[Records supplied Boundary: Start]

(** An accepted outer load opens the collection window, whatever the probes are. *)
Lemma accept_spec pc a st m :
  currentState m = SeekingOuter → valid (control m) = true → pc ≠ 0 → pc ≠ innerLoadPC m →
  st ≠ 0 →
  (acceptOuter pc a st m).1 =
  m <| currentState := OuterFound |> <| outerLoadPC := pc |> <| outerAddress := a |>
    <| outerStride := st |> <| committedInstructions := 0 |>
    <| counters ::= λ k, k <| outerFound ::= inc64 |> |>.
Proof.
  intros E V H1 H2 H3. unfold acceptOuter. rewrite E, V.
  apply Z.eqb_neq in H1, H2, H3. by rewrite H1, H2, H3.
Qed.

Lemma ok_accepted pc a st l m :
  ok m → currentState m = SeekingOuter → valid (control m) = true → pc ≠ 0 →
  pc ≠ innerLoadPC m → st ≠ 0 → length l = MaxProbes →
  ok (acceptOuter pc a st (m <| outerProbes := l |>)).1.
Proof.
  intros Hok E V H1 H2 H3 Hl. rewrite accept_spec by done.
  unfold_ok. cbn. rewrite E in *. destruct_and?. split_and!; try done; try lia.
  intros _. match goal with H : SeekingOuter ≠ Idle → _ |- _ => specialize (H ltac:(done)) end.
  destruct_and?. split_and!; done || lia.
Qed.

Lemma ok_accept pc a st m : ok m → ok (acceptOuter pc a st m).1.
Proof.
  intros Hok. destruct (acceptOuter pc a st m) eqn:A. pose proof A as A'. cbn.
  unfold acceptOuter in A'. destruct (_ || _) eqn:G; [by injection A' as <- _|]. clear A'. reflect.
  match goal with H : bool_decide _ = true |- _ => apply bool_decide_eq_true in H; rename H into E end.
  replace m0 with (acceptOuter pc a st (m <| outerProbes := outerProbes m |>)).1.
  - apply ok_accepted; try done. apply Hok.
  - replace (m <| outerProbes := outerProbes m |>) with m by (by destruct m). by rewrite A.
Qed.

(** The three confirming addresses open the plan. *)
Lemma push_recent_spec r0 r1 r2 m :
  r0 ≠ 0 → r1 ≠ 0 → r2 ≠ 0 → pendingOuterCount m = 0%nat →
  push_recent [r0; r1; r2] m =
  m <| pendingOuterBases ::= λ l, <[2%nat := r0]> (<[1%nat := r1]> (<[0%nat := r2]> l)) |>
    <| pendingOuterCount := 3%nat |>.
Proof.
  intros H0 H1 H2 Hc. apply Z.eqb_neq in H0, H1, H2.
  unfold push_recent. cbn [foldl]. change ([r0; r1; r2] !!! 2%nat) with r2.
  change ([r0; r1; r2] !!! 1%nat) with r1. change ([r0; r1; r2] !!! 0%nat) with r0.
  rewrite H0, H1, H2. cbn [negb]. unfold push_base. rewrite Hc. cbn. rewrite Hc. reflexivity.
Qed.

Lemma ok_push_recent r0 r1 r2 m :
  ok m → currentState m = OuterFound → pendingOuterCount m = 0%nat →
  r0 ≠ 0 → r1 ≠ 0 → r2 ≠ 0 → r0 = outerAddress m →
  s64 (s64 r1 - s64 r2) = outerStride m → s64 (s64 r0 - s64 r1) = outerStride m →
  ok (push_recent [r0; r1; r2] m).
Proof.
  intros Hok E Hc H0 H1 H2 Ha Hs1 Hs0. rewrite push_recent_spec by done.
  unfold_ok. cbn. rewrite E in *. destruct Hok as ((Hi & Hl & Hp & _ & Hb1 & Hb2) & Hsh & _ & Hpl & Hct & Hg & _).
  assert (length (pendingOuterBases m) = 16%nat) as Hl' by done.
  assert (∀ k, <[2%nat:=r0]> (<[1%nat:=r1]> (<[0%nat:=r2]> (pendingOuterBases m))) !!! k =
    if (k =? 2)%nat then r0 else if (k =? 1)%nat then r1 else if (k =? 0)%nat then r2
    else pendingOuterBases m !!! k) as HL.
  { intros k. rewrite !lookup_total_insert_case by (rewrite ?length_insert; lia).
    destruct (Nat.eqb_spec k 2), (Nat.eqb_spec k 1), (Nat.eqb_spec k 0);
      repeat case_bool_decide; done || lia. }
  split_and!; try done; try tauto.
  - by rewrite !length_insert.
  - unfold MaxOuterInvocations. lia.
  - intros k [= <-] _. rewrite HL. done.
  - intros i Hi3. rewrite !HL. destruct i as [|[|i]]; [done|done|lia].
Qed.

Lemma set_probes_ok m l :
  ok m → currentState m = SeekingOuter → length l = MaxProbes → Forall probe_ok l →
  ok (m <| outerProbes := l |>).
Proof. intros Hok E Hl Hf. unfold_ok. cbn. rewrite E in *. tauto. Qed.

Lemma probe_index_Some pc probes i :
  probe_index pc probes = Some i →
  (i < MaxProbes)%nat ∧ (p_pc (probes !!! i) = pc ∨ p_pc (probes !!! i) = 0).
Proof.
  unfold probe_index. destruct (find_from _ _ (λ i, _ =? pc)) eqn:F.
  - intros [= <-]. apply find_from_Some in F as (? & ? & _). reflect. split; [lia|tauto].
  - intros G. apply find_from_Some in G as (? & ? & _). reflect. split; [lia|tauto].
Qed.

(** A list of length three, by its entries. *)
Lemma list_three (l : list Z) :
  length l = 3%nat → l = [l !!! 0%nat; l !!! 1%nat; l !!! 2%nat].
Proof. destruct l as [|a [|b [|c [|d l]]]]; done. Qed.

[Records supplied Boundary: End]

Word for word, restate the line that contains "Lemma probe_index_Some pc" and each line after it, up to and including the last line of the listing; include nothing else.

• Response to the exercise
Lemma probe_index_Some pc probes i :
  probe_index pc probes = Some i →
  (i < MaxProbes)%nat ∧ (p_pc (probes !!! i) = pc ∨ p_pc (probes !!! i) = 0).
Proof.
  unfold probe_index. destruct (find_from _ _ (λ i, _ =? pc)) eqn:F.
  - intros [= <-]. apply find_from_Some in F as (? & ? & _). reflect. split; [lia|tauto].
  - intros G. apply find_from_Some in G as (? & ? & _). reflect. split; [lia|tauto].
Qed.

(** A list of length three, by its entries. *)
Lemma list_three (l : list Z) :
  length l = 3%nat → l = [l !!! 0%nat; l !!! 1%nat; l !!! 2%nat].
Proof. destruct l as [|a [|b [|c [|d l]]]]; done. Qed.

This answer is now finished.